Their agreement — which supports the full decriminalization of all aspects of noncoerced adult sex work — was approved in a vote in Dublin, Ireland, by Amnesty International’s decision-making forum, the International Council Meeting.
The issue now goes to the group’s International Board to craft a policy that will call on states to give adult sex workers full and equal legal protections, while also combatting sexual exploitation, human trafficking, violence and gender inequality.
“Sex workers are one of the most marginalized groups in the world who, in most instances, face constant risk of discrimination, violence and abuse,” Salil Shetty, secretary-general of Amnesty International, said Tuesday.
This “important decision [will] shape this area of our human rights work going forward,” Mr. Shetty said, noting a need for sex workers’ access to health care and exit strategies and employment for those who want to leave the business.
Amnesty International said it spent two years researching the issue and consulting with sex workers, prostitution survivors, anti-prostitution groups, feminists, gay rights activists, HIV/AIDS organizations and anti-trafficking groups. The new agreement was deemed “the best way to defend sex workers’ human rights and lessen the risk of abuse and violations they face,” the group said.
It also emphasized that it is not calling for “legalization” of sex work but “decriminalization” — which means sex workers will no longer be breaking the law when they engage in sex for money, goods or services.

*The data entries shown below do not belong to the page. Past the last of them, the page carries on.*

Lemma iter_yields n : forall it ls ws,
  levels_size ls = n -> iter_at it ls ws -> exists l, yields it l /\ Forall2 entry_is l (items ls).
Proof.
  induction n as [n IH] using lt_wf_ind. intros it ls ws Hn Hit. rewrite <- items_drop_nil. rewrite <- levels_size_drop in Hn.
  destruct (drop_nil_cases ls) as [E | (name & ps & ch & sib & c & ls' & E)]; rewrite E in *.
  - destruct (nodes_next_none it ls ws Hit E) as [it' E']. exists []. split; [by eapply Y_end | constructor].
  - destruct (nodes_next_some it ls ws _ _ _ _ _ _ Hit E) as (nd & it' & ws' & E' & Hnd & Hit').
    eapply IH in Hit' as (l & Hy & Hl); [| | done]; [| unfold levels_size in *; simpl in *; lia].
    exists ((Z.of_nat (S (length ls')), nd) :: l). split; [by eapply Y_next |]. simpl in *. constructor; [done |].
    by rewrite <- app_assoc.
Qed.

End Walk.
Lemma fdt_new_returns data : Z.of_nat (length data) < 2 ^ 60 ->
  returns_or (root_within (length data)) (exists h, run_parser parse_header data [] [] = Done (Ok h) /\ panic_reason data h) (fdt_new data).
Proof.
  intros Hb. unfold fdt_new. cbv zeta. destruct (run_parser_runs _ _ data [] [] runs_parse_header) as [[h | e] E]; rewrite E; [| done].
  unfold bind_ok at 1. rewrite (outcome_bind_Done _ _ (Ok h)) by done. set (R := exists h', _ /\ _).
  assert (HR : panic_reason data h -> R) by (intros; by exists h). unfold panic_reason in HR.
  destruct (Z.eqb_spec (magic h) DTB_MAGIC); cbn [negb]; [| done].
  destruct (Z.of_nat (length data) <? total_size h / 4); [done |]. unfold u32_add.
  destruct (Z.ltb_spec (strings_offset h + strings_size h) (2 ^ 32)); [| simpl; auto].
  destruct (Z.ltb_spec (structs_offset h + structs_size h) (2 ^ 32)); [| simpl; auto].
  cbn [mbind outcome_bind]. case_match; [done |].
  match goal with |- context [ok_or _ ?g] => destruct g as [strings |] end; [| done]. unfold bind_ok at 1. cbn [ok_or mret outcome_ret mbind outcome_bind].
  destruct (slice_get (structs_offset h / 4) _ data) as [structs |] eqn:Est; [| done]. unfold bind_ok at 1. cbn [ok_or mret outcome_ret mbind outcome_bind].
  unfold u32_sub. destruct (Z.leb_spec (memory_reserve_map_offset h) (total_size h)); [| simpl; auto 6].
  cbn [mbind outcome_bind]. match goal with |- context [ok_or _ ?g] => destruct g as [reservations |] end; [| done].
  unfold bind_ok at 1. cbn [ok_or mret outcome_ret mbind outcome_bind]. unfold bind_ok, run_parser.
  apply slice_get_length in Est as Hst. destruct (parse_root_panics (MkParser structs strings structs)) as [[Ht ->] | (r & p' & -> & Hr)].
  - simpl. lia.
  - apply HR. split; [done |]. do 3 right. by exists structs.
  - destruct r; [| done]. simpl in *. lia.
Qed.

(** ** The iterator *)

Definition iter_runs {A} (m : M NodesIter A) (it : NodesIter) (Q : A -> NodesIter -> Prop) : Prop := exists r it', m it = Done (r, it') /\ Q r it'.

Definition weight (it : NodesIter) : Z := ni_depth it + Z.of_nat (length (ps_stream (ni_parser it))).

Lemma in_parser_runs {A} b (m : M Parser (res A)) it : runs b m ->
  exists r s', in_parser m it = Done (r, MkNodes (with_stream s' (ni_parser it)) (ni_depth it) (ni_stack it))
    /\ (length s' <= length (ps_stream (ni_parser it)))%nat
    /\ (b = true -> (exists a, r = Ok a) -> (length s' < length (ps_stream (ni_parser it)))%nat).
Proof. intros H. destruct (H (ni_parser it)) as (r & s' & E & Hl). exists r, s'. split; [by apply in_parser_run | done]. Qed.

Lemma leave_nodes_runs fuel : forall it, (length (ps_stream (ni_parser it)) < fuel)%nat -> 0 <= ni_depth it ->
  exists it', leave_nodes fuel it = Done (tt, it') /\ 0 <= ni_depth it' /\ weight it' <= weight it
    /\ (length (ps_stream (ni_parser it')) <= length (ps_stream (ni_parser it)))%nat.
Proof.
  induction fuel as [| fuel IH]; intros it Hf Hd; [lia |]. cbn [leave_nodes].
  destruct it as [[s st sc] d stk]. cbn [ni_parser ni_depth ni_stack ps_stream] in *.
  erewrite M_bind_Done by (apply in_parser_run; done). cbn [ni_parser ni_depth ni_stack ps_stream].
  pose proof (token_loop_length s) as [H1 H2]. destruct (advance_token_loop s) as [[t | e] s1] eqn:Et; cbn [fst snd] in *.
  2: { eexists. split; [done |]. unfold weight. simpl. lia. }
  destruct (t =? END_NODE). 2: { eexists. split; [done |]. unfold weight. simpl. lia. }
  specialize (H2 ltac:(by exists t)).
  erewrite M_bind_Done by (apply in_parser_run; apply advance_token_run; exact Et). cbn [ni_parser ni_depth ni_stack].
  do 2 erewrite M_bind_Done by done. cbn [ni_parser ni_depth ni_stack].
  destruct (IH (MkNodes (MkParser s1 st sc) (Z.max 0 (d - 1)) stk)) as (it' & E & Hd' & Hw & Hl); cbn [ni_parser ni_depth ni_stack ps_stream] in *; [lia | lia |].
  exists it'. split; [exact E |]. unfold weight in *. cbn [ni_parser ni_depth ni_stack ps_stream] in *. lia.
Qed.

Lemma begin_node_runs it : 1 <= ni_depth it -> weight it < 2 ^ 60 ->
  exists r it', begin_node it = Done (r, it') /\ ni_depth it' = ni_depth it
    /\ (length (ps_stream (ni_parser it')) <= length (ps_stream (ni_parser it)))%nat.
Proof.
  intros Hd Hw. unfold begin_node. destruct (in_parser_runs _ _ it runs_advance_cstr) as ([name | e] & s1 & E1 & Hl1 & _).
  2: { rewrite (try_bind_Err _ _ _ _ _ E1). by eexists _, _. }
  rewrite (try_bind_Ok _ _ _ _ _ E1). erewrite M_bind_Done by done. erewrite M_bind_Done by done. cbn [ni_parser ni_depth ni_stack].
  erewrite M_bind_Done by (apply lift_Done, u_sub_Done; unfold is_usize, weight in *; lia).
  match goal with |- context [child_cell_sizes ?c] => set (cc := c) end.
  set (it1 := MkNodes (with_stream s1 (ni_parser it)) (ni_depth it) (ni_stack it)).
  destruct (in_parser_runs _ _ it1 (runs_child_cell_sizes cc)) as ([child | e] & s2 & E2 & Hl2 & _); simpl in Hl2.
  2: { rewrite (try_bind_Err _ _ _ _ _ E2). eexists _, _. split; [done |]. simpl. lia. }
  rewrite (try_bind_Ok _ _ _ _ _ E2). eexists _, _. split; [done |]. simpl. lia.
Qed.

Lemma nodes_next_runs it : 0 <= ni_depth it -> weight it < 2 ^ 60 ->
  exists r it', nodes_next it = Done (r, it') /\ 0 <= ni_depth it' /\ weight it' <= weight it
    /\ ((exists x, r = Ok (Some x)) -> (length (ps_stream (ni_parser it')) < length (ps_stream (ni_parser it)))%nat).
Proof.
  intros Hd Hw. unfold nodes_next.
  destruct (leave_nodes_runs (S (length (ps_stream (ni_parser it)))) it) as (it1 & E1 & Hd1 & Hw1 & Hl1); [lia | done |].
  rewrite (M_bind_Done _ _ _ _ _ E1). destruct (in_parser_runs _ _ it1 runs_advance_token) as (t & s2 & E2 & Hl2 & Hlt2).
  rewrite (M_bind_Done _ _ _ _ _ E2). clear E1 E2. assert (Hstop : forall r : res (option (Z * Node)), (~ exists x, r = Ok (Some x)) ->
    exists r' it', Done (r, MkNodes (with_stream s2 (ni_parser it1)) (ni_depth it1) (ni_stack it1)) = Done (r', it') /\ 0 <= ni_depth it' /\ weight it' <= weight it
    /\ ((exists x : Z * Node, r' = Ok (Some x)) -> (length (ps_stream (ni_parser it')) < length (ps_stream (ni_parser it)))%nat)).
  { intros r Hr. eexists _, _. split; [done |]. unfold weight in *. simpl. split_and!; [done | lia | done]. }
  destruct t as [t | []]; try (apply Hstop; intros [x [=]]).
  specialize (Hlt2 eq_refl ltac:(by exists t)). destruct (t =? BEGIN_NODE).
  2: { destruct (t =? END); apply Hstop; intros [x [=]]. }
  erewrite M_bind_Done by done. cbn [ni_depth]. erewrite M_bind_Done by (apply lift_Done, u_add_Done; unfold is_usize, weight in *; lia).
  erewrite M_bind_Done by done. cbn [ni_parser ni_depth ni_stack].
  destruct (begin_node_runs (MkNodes (with_stream s2 (ni_parser it1)) (ni_depth it1 + 1) (ni_stack it1))) as (r & it' & E & Hd' & Hl');
    unfold weight in *; simpl in *; [lia | lia |].
  exists r, it'. split; [exact E |]. split_and!; [lia | lia | intros _; lia].
Qed.
(* ===== verification/LoaderFdt.v ===== *)
(** * What the loader reads from the device tree
      (sys/loader-common/src/fdt.rs, sys/loader-flat/src/machine_info.rs)

    The console, the random seed and the physical memory of the machine. *)

From stdpp Require Import base numbers list.
From Stdlib Require Import ZArith Lia.
From Stdlib Require Ascii String.
Import (notations) String.
From S2P Require Import Prelude Address ArrayVec LoaderRegions KernelMapping Fdt.

(** The bytes of a string literal. *)
Definition lit (s : String.string) : list Z := (fun c => Z.of_nat (Ascii.nat_of_ascii c)) <$> String.list_ascii_of_string s.

Arguments lit _%_string_scope.

(** The errors of the loader that these functions return. *)
Inductive CommonError : Type := CommonFdt (e : FdtError) | CommonTooManyRegions.
Inductive FlatError : Type := FlatFdt (e : FdtError) | FlatCommon (e : CommonError) | NoRngSeed.

(** [.ok().flatten()] on a search *)
Definition ok_flatten {A} (m : outcome (res (option A))) : outcome (option A) :=
  r ← m; mret (match r with Ok o => o | Err _ => None end).
Definition ok_opt {A} (r : res A) : option A := match r with Ok a => Some a | Err _ => None end.
(** [?] on an [Option] *)
Definition and_then {A B} (m : outcome (option A)) (k : A -> outcome (option B)) : outcome (option B) :=
  o ← m; match o with Some a => k a | None => mret None end.
Definition or_else {A} (m k : outcome (option A)) : outcome (option A) :=
  o ← m; match o with Some a => mret (Some a) | None => k end.

Definition boot_hartid (f : Fdt) : option Z := Some (boot_cpuid (f_header f)).

Definition split_options (spec : list Z) : list Z * option (list Z) :=
  match split_once 58 spec with Some (path, options) => (path, Some options) | None => (spec, None) end.

Definition is_digit (b : Z) : bool := (48 <=? b) && (b <=? 57).
Fixpoint leading_digits (l : list Z) : list Z :=
  match l with b :: l => if is_digit b then b :: leading_digits l else [] | [] => [] end.
(** [str::parse::<u32>] on digits *)
Definition parse_u32 (l : list Z) : option Z :=
  let n := foldl (fun n b => n * 10 + (b - 48)) 0 l in
  match l with [] => None | _ => if n <? 2 ^ 32 then Some n else None end.
Definition parse_baud (options : list Z) : option Z := parse_u32 (leading_digits options).

Section Discover.
Context `{PropertiesFind}.

(** [first_chunk::<32>] *)
Definition rng_seed (chosen : Node) : outcome (option (list Z)) :=
  and_then (ok_flatten (find_property chosen (lit "rng-seed"))) (fun prop =>
  mret (if (32 <=? length (pr_raw prop))%nat then Some (take 32 (pr_raw prop)) else None)).

Definition u32_prop (node : Node) (name : list Z) : outcome (option Z) :=
  and_then (ok_flatten (find_property node name)) (fun p => mret (ok_opt (as_u32 p))).

(** The path of the console, and its options. *)
Definition stdout_path (f : Fdt) (prop : list Z) : outcome (option (list Z * option (list Z))) :=
  let '(head, options) := split_options prop in
  if match head with b :: _ => b =? 47 | [] => false end then mret (Some (head, options))
  else
    and_then (ok_flatten (find_node f (lit "/aliases"))) (fun aliases =>
    and_then (ok_flatten (find_property aliases head)) (fun p =>
    and_then (mret (ok_opt (as_str p))) (fun aliased =>
    let '(path, alias_options) := split_options aliased in
    mret (Some (path, match options with Some o => Some o | None => alias_options end))))).

(** The first entry of the [reg] of a node. *)
Definition first_reg (node : Node) : outcome (option RegEntry) :=
  and_then (ok_flatten (node_reg node)) (fun regs => r ← regs_next regs; mret (match r.1 with Ok o => o | Err _ => None end)).

Definition stdout_uart (f : Fdt) (chosen : Node) (page_size : Z) : outcome (option DiscoveredUart) :=
  and_then (or_else (ok_flatten (find_property chosen (lit "stdout-path"))) (ok_flatten (find_property chosen (lit "linux,stdout-path")))) (fun p =>
  and_then (mret (ok_opt (as_str p))) (fun prop =>
  and_then (stdout_path f prop) (fun '(path, options) =>
  and_then (ok_flatten (find_node f path)) (fun node =>
  let cells := n_cell_sizes node in
  if negb ((address_cells cells =? 1) || (address_cells cells =? 2)) || (2 <? size_cells cells) then mret None
  else
    and_then (first_reg node) (fun reg =>
    regs ← range_from_start_len (starting_address reg) (default page_size (re_size reg));
    and_then (u32_prop node (lit "clock-frequency")) (fun clock_frequency =>
    baud ← or_else (mret (match options with Some o => parse_baud o | None => None end)) (u32_prop node (lit "current-speed"));
    reg_shift ← u32_prop node (lit "reg-shift");
    reg_io_width ← u32_prop node (lit "reg-io-width");
    and_then (ok_flatten (find_property node (lit "interrupts"))) (fun irq =>
    and_then (mret (ok_opt (as_u32 irq))) (fun irq_num =>
    mret (Some (MkDiscovered regs clock_frequency (default 115200 baud) (default 0 reg_shift) (default 1 reg_io_width) irq_num)))))))))).

(** ** Physical memory *)

(** The vectors being filled, and the depth of the container of the reserved regions. *)
Record Discovery : Type := MkDiscovery { di_memories : ArrayVec MemoryRegion; di_reserved : ArrayVec MemoryRegion; di_root : option Z }.

Definition map_region_err (m : M (ArrayVec MemoryRegion) (result LoaderError unit)) : M (ArrayVec MemoryRegion) (result CommonError unit) :=
  r ← m; mret (match r with Ok u => Ok u | Err TooManyRegions => Err CommonTooManyRegions end).

(** Each entry takes at least one byte off what is left. *)
Fixpoint collect_loop (fuel : nat) (regs : Regs) : M (ArrayVec MemoryRegion) (result CommonError unit) :=
  match fuel with
  | O => fun _ => Undefined
  | S fuel =>
      r ← lift (regs_next regs);
      match r.1 with
      | Err e => mret (Err (CommonFdt e))
      | Ok None => mret (Ok tt)
      | Ok (Some reg) =>
          rg ← lift (range_from_start_len (starting_address reg) (default 0 (re_size reg)));
          _ <-? map_region_err (push_region (MkRegion rg Usable));
          collect_loop fuel r.2
      end
  end.
Definition collect_regions (node : Node) : M (ArrayVec MemoryRegion) (result CommonError unit) :=
  r ← lift (node_reg node);
  match r with
  | Err e => mret (Err (CommonFdt e))
  | Ok None => mret (Ok tt)
  | Ok (Some regs) => collect_loop (S (length (rg_encoded regs))) regs
  end.

Definition in_memories {A} (m : M (ArrayVec MemoryRegion) A) : M Discovery A := fun d =>
  r ← m (di_memories d); mret (r.1, MkDiscovery r.2 (di_reserved d) (di_root d)).
Definition in_reserved {A} (m : M (ArrayVec MemoryRegion) A) : M Discovery A := fun d =>
  r ← m (di_reserved d); mret (r.1, MkDiscovery (di_memories d) r.2 (di_root d)).
Definition set_root (o : option Z) : M Discovery unit := fun d => Done (tt, MkDiscovery (di_memories d) (di_reserved d) o).
Definition get_root : M Discovery (option Z) := fun d => Done (di_root d, d).

(** [p.as_cstr().ok()] of the device type is [Some(c"memory")] *)
Definition is_memory_type (p : option Property) : bool :=
  match p with Some p => bool_decide (ok_opt (as_cstr p) = Some (lit "memory")) | None => false end.

(** The body of the loop over the nodes. *)
Definition discover_node (depth : Z) (node : Node) : M Discovery (result CommonError unit) :=
  root ← get_root;
  _ ← (if match root with Some root => depth <=? root | None => false end then set_root None else mret tt);
  match node_name node with
  | Err e => mret (Err (CommonFdt e))
  | Ok name =>
      prev ← lift (u_sub depth 1);
      root ← get_root;
      if bool_decide (root = Some prev) then in_reserved (collect_regions node)
      else if bool_decide (nn_name name = lit "reserved-memory") then _ ← set_root (Some depth); mret (Ok tt)
      else if bool_decide (nn_name name = lit "memory") then
        p ← lift (find_property node (lit "device_type"));
        match p with
        | Err e => mret (Err (CommonFdt e))
        | Ok p => if is_memory_type p then in_memories (collect_regions node) else mret (Ok tt)
        end
      else mret (Ok tt)
  end.

Fixpoint discover_nodes (fuel : nat) (nodes : NodesIter) : M Discovery (result CommonError unit) :=
  match fuel with
  | O => fun _ => Undefined
  | S fuel =>
      r ← lift (nodes_next nodes);
      match r.1 with
      | Err e => mret (Err (CommonFdt e))
      | Ok None => mret (Ok tt)
      | Ok (Some (depth, node)) => _ <-? discover_node depth node; discover_nodes fuel r.2
      end
  end.

(** The two loops that apply the reservations. *)
Fixpoint apply_entries (fuel : nat) (reservations : ReserveEntries) : M (ArrayVec MemoryRegion) (result CommonError unit) :=
  match fuel with
  | O => fun _ => Undefined
  | S fuel =>
      r ← lift (reserve_next reservations);
      match r.1 with
      | Err e => mret (Err (CommonFdt e))
      | Ok None => mret (Ok tt)
      | Ok (Some entry) =>
          region ← lift (range_from_start_len (rv_address entry) (rv_size entry));
          _ <-? map_region_err (apply_reservation region Unusable);
          apply_entries fuel r.2
      end
  end.
Fixpoint apply_reserved (fuel : nat) (reserved : @IntoIter MemoryRegion) : M (ArrayVec MemoryRegion) (result CommonError unit) :=
  match fuel with
  | O => fun _ => Undefined
  | S fuel =>
      r ← lift (into_iter_next reserved);
      match r.1 with
      | None => mret (Ok tt)
      | Some region => _ <-? map_region_err (apply_reservation (mr_range region) Unusable); apply_reserved fuel r.2
      end
  end.

Definition apply_all (f : Fdt) (reserved : ArrayVec MemoryRegion) : M (ArrayVec MemoryRegion) (result CommonError unit) :=
  _ <-? apply_entries (S (length (f_reservations f))) (reserved_entries f);
  apply_reserved (S (av_len reserved)) (av_into_iter reserved).

(** The vectors have room for [N] regions. *)
Definition physical_memory_regions (N : nat) (f : Fdt) : outcome (result CommonError (ArrayVec MemoryRegion)) :=
  nodes ← fdt_nodes f;
  match nodes with
  | Err e => mret (Err (CommonFdt e))
  | Ok nodes =>
      '(r, d) ← discover_nodes (S (length (n_raw (f_root f)))) nodes (MkDiscovery (av_new N) (av_new N) None);
      match r with
      | Err e => mret (Err e)
      | Ok _ =>
          '(r, memories) ← apply_all f (di_reserved d) (di_memories d);
          mret (match r with Err e => Err e | Ok _ => Ok memories end)
      end
  end.

(** ** The machine, from the device tree *)

Record MachineInfo : Type := MkMachineInfo { mi_boot_hart_id : Z; mi_raw_fdt : option Z; mi_rng_seed : list Z; mi_uart : option DiscoveredUart }.

(** The bytes of the blob are at [raw_fdt]. *)
Definition apply_fdt_reservation (raw_fdt : Z) (f : Fdt) : M (ArrayVec MemoryRegion) (result CommonError unit) :=
  map_region_err (apply_reservation (Range raw_fdt (raw_fdt + Z.of_nat (length (as_slice f)))) FirmwareTableReclaimable).

(** The loader is between two symbols of the linker. *)
Definition apply_loader_reservation (loader_start loader_end granule_size : Z) : M (ArrayVec MemoryRegion) (result CommonError unit) :=
  a ← lift (is_aligned_to loader_start granule_size);
  _ ← lift (assert_ a);
  b ← lift (is_aligned_to loader_end granule_size);
  _ ← lift (assert_ b);
  map_region_err (apply_reservation (Range loader_start loader_end) LoaderReclaimable).

Definition flat_err (m : M (ArrayVec MemoryRegion) (result CommonError unit)) : M (ArrayVec MemoryRegion) (result FlatError unit) :=
  r ← m; mret (match r with Ok u => Ok u | Err e => Err (FlatCommon e) end).

(** [memory] are the words from [raw_fdt] on. *)
Definition from_dtb (N : nat) (raw_fdt : Z) (memory : list Z) (loader_start loader_end boot_hart_id granule_size : Z) :
    outcome (result FlatError (MachineInfo * ArrayVec MemoryRegion)) :=
  aligned ← is_aligned_to raw_fdt 4;
  _ ← assert_ aligned;
  f ← from_ptr memory;
  match f with
  | Err e => mret (Err (FlatFdt e))
  | Ok f =>
      chosen ← ok_flatten (find_node f (lit "/chosen"));
      match chosen with
      | None => Panicked
      | Some chosen =>
          seed ← rng_seed chosen;
          match seed with
          | None => mret (Err NoRngSeed)
          | Some seed =>
              uart ← stdout_uart f chosen granule_size;
              regions ← physical_memory_regions N f;
              match regions with
              | Err e => mret (Err (FlatCommon e))
              | Ok regions =>
                  '(r, regions) ← (_ <-? flat_err (apply_fdt_reservation raw_fdt f);
                                   flat_err (apply_loader_reservation loader_start loader_end granule_size)) regions;
                  mret (match r with
                        | Err e => Err e
                        | Ok _ => Ok (MkMachineInfo boot_hart_id (Some raw_fdt) seed uart, regions)
                        end)
              end
          end
      end
  end.

End Discover.
(* ===== verification/LoaderFdtCorrect.v ===== *)
(** * The physical memory the loader finds

    On the blob of a tree, the memory that ends up usable is what the memory nodes
    list, without the reserved regions and the entries of the reservation block. *)

From stdpp Require Import base numbers list sets.
From Stdlib Require Import ZArith Lia.
From Stdlib Require String.
Import (notations) String.
From S2P Require Import Prelude Address ArrayVec LoaderRegions Fdt FdtCorrect FdtTree FdtRegs LoaderFdt.

(** ** What a tree lists *)

Definition entry_range (e : RegEntry) : range := Range (starting_address e) (starting_address e + default 0 (re_size e)).

(** The ranges of the [reg] of a node. *)
Definition node_regs (e : entry) : list RegEntry :=
  match List.find (has_name REG) (e_props e) with Some p => decode_regs (e_cells e) (pr_raw p) | None => [] end.
Definition node_ranges (e : entry) : list range := entry_range <$> node_regs e.

Definition reg_ok (r : RegEntry) : Prop := is_usize (starting_address r) /\ 0 <= default 0 (re_size r) /\ is_usize (starting_address r + default 0 (re_size r)).
Definition node_ok (e : entry) : Prop := cells_ok (e_cells e) /\ Forall reg_ok (node_regs e).

Definition base_name (name : list Z) : list Z := nn_name (name_of name).
Definition is_container (name : list Z) : bool := bool_decide (base_name name = lit "reserved-memory").
Definition is_memory (name : list Z) (ps : list Property) : bool :=
  bool_decide (base_name name = lit "memory") && is_memory_type (List.find (has_name (lit "device_type")) ps).

Inductive role : Type := ReservedRegion | Container | Memory | Other.
Definition node_role (under : bool) (name : list Z) (ps : list Property) : role :=
  if under then ReservedRegion else if is_container name then Container else if is_memory name ps then Memory else Other.

(** The nodes with a role; [under] says the parent is the container. *)
Fixpoint nodes_with (want : role -> bool) (under : bool) (d : nat) (c : CellSizes) (f : forest) : list entry :=
  match f with
  | FNil => []
  | FCons name ps ch sib =>
      let r := node_role under name ps in
      (if want r then [MkEntryOf d c name ps] else [])
      ++ nodes_with want (match r with Container => true | _ => false end) (S d) (tracked d (child_cells c ps)) ch
      ++ nodes_with want under d c sib
  end.
Definition is_mem (r : role) : bool := match r with Memory => true | _ => false end.
Definition is_res (r : role) : bool := match r with ReservedRegion => true | _ => false end.

(** No container inside another one. *)
Fixpoint flat_reserved (inside under : bool) (f : forest) : Prop :=
  match f with
  | FNil => True
  | FCons name ps ch sib =>
      match node_role under name ps with
      | ReservedRegion => flat_reserved true false ch
      | Container => inside = false /\ flat_reserved true true ch
      | _ => flat_reserved inside false ch
      end /\ flat_reserved inside under sib
  end.

(** ** Collecting the regions of a node *)

Lemma range_from_start_len_run s n : is_usize (s + n) -> range_from_start_len s n = Done (Range s (s + n)).
Proof. intros Hu. unfold range_from_start_len, addr_add. by rewrite (outcome_bind_Done _ _ _ (u_add_Done _ _ Hu)). Qed.

Definition usable_regions (rs : list range) : list MemoryRegion := (fun r => MkRegion r Usable) <$> rs.

(** A result: the vector holds more, or there was no room. *)
Definition collected (cap : nat) (l add : list MemoryRegion) (e : result CommonError unit) (v : ArrayVec MemoryRegion) : Prop :=
  match e with
  | Ok _ => holds_cap cap v (l ++ add)
  | Err e => e = CommonTooManyRegions /\ (cap < length l + length add)%nat /\ exists l', holds_cap cap v l'
  end.

Lemma collect_loop_run cap regs es : regs_yield regs es -> forall fuel v l,
  Forall reg_ok es -> holds_cap cap v l -> (length es < fuel)%nat ->
  exists e v', collect_loop fuel regs v = Done (e, v') /\ collected cap l (usable_regions (entry_range <$> es)) e v'.
Proof.
  induction 1 as [r r' E | r e r' es E Hy IH]; intros fuel v l Hok Hh Hf; (destruct fuel as [| fuel]; [simpl in *; lia |]); cbn [collect_loop];
    rewrite (M_bind_Done _ _ _ _ _ (lift_Done _ _ v E)); cbn [fst snd].
  - exists (Ok tt), v. split; [done |]. simpl. by rewrite app_nil_r.
  - inversion Hok as [| ? ? (Ha & Hs & He) Hok']; subst. erewrite M_bind_Done by (apply lift_Done, range_from_start_len_run; done).
    pose proof (push_region_spec cap v l (MkRegion (entry_range e) Usable) Hh) as Hp. unfold map_region_err. case_decide as Hd.
    + destruct Hp as (v1 & Ep & Hh1). erewrite try_bind_Ok by (by erewrite M_bind_Done by exact Ep).
      destruct (IH fuel v1 (l ++ [MkRegion (entry_range e) Usable]) Hok' Hh1) as (e' & v' & E' & Hc); [simpl in *; lia |].
      exists e', v'. split; [exact E' |]. change (usable_regions (entry_range <$> e :: es)) with (MkRegion (entry_range e) Usable :: usable_regions (entry_range <$> es)).
      unfold collected in *. destruct e'; [by rewrite <- app_assoc in Hc |].
      rewrite length_app in Hc. cbn [length] in *. destruct Hc as (? & ? & ?). split_and!; [done | lia | done].
    + erewrite try_bind_Err by (by erewrite M_bind_Done by exact Hp). eexists _, v. split; [done |].
      change (usable_regions (entry_range <$> e :: es)) with (MkRegion (entry_range e) Usable :: usable_regions (entry_range <$> es)).
      unfold collected. cbn [length]. split_and!; [done | lia | by exists l].
Qed.

Lemma decode_length c raw : cells_ok c -> (length (decode_regs c raw) <= length raw)%nat.
Proof.
  intros Hc. unfold decode_regs. assert (E : forall n l, length (decode_n n c l) = n) by (induction n; intros; simpl; congruence).
  rewrite E. apply Nat.div_le_upper_bound; pose proof (stride_pos c Hc); nia.
Qed.

Section Collect.
Context `{PropertiesFind} (strings structs : list Z) (cap : nat).

Lemma collect_regions_run n e v l :
  node_is strings structs n (e_name e) (e_props e) (e_cells e) -> node_ok e -> holds_cap cap v l ->
  exists r v', collect_regions n v = Done (r, v') /\ collected cap l (usable_regions (node_ranges e)) r v'.
Proof.
  intros Hn [Hc Hok] Hh. unfold collect_regions, node_reg, bind_ok, node_ranges, node_regs in *. pose proof Hn as (_ & Ec & _).
  rewrite (find_property_run strings structs n _ _ _ REG Hn). cbn [mbind outcome_bind]. rewrite Ec.
  erewrite M_bind_Done by (apply lift_Done; done). destruct (List.find (has_name REG) (e_props e)) as [p |].
  - eapply collect_loop_run; [apply (regs_yield_decode (e_cells e) _ Hc _ eq_refl) | done | done |]. simpl. pose proof (decode_length (e_cells e) (pr_raw p) Hc). lia.
  - exists (Ok tt), v. split; [done |]. simpl. by rewrite app_nil_r.
Qed.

Penalties for trafficking, violence, coercion and sexual exploitation by third parties, such as pimps, would remain. Sexual exploitation of children under age 18 would also remain criminalized.
“Red umbrella” sex workers’ rights groups, such as the Global Network of Sex Work Projects and the Asia Pacific Network of Sex Workers, applauded the decision.
Opponents said the decision is a setback for those who are fighting sexual exploitation of people.
“The types of abuse and brutality that comprise daily life in the sex trade are nothing short of torture,” Dawn Hawkins, executive director of the National Center on Sexual Exploitation (NCSE), said Tuesday.
Voting for decriminalization of brothel-keeping and soliciting “is a gift to pimps, sex traffickers and sex buyers that enshrines in law a right to buy and sell other human beings,” the NCSE said.
In a July 22 letter to top Amnesty International officials, some 400 human rights advocates, faith-based groups and women’s rights leaders, as well as celebrities like Meryl Streep, Anne Hathaway, Emma Thompson, Kevin Kline and Tina Brown, took the organization to task.
“It is unfathomable that a human rights organization of Amnesty’s stature is failing to recognize prostitution as a cause and consequence of gender inequality,” they wrote, adding that its policy would side with “buyers of sex, pimps and other exploiters rather than with the exploited.”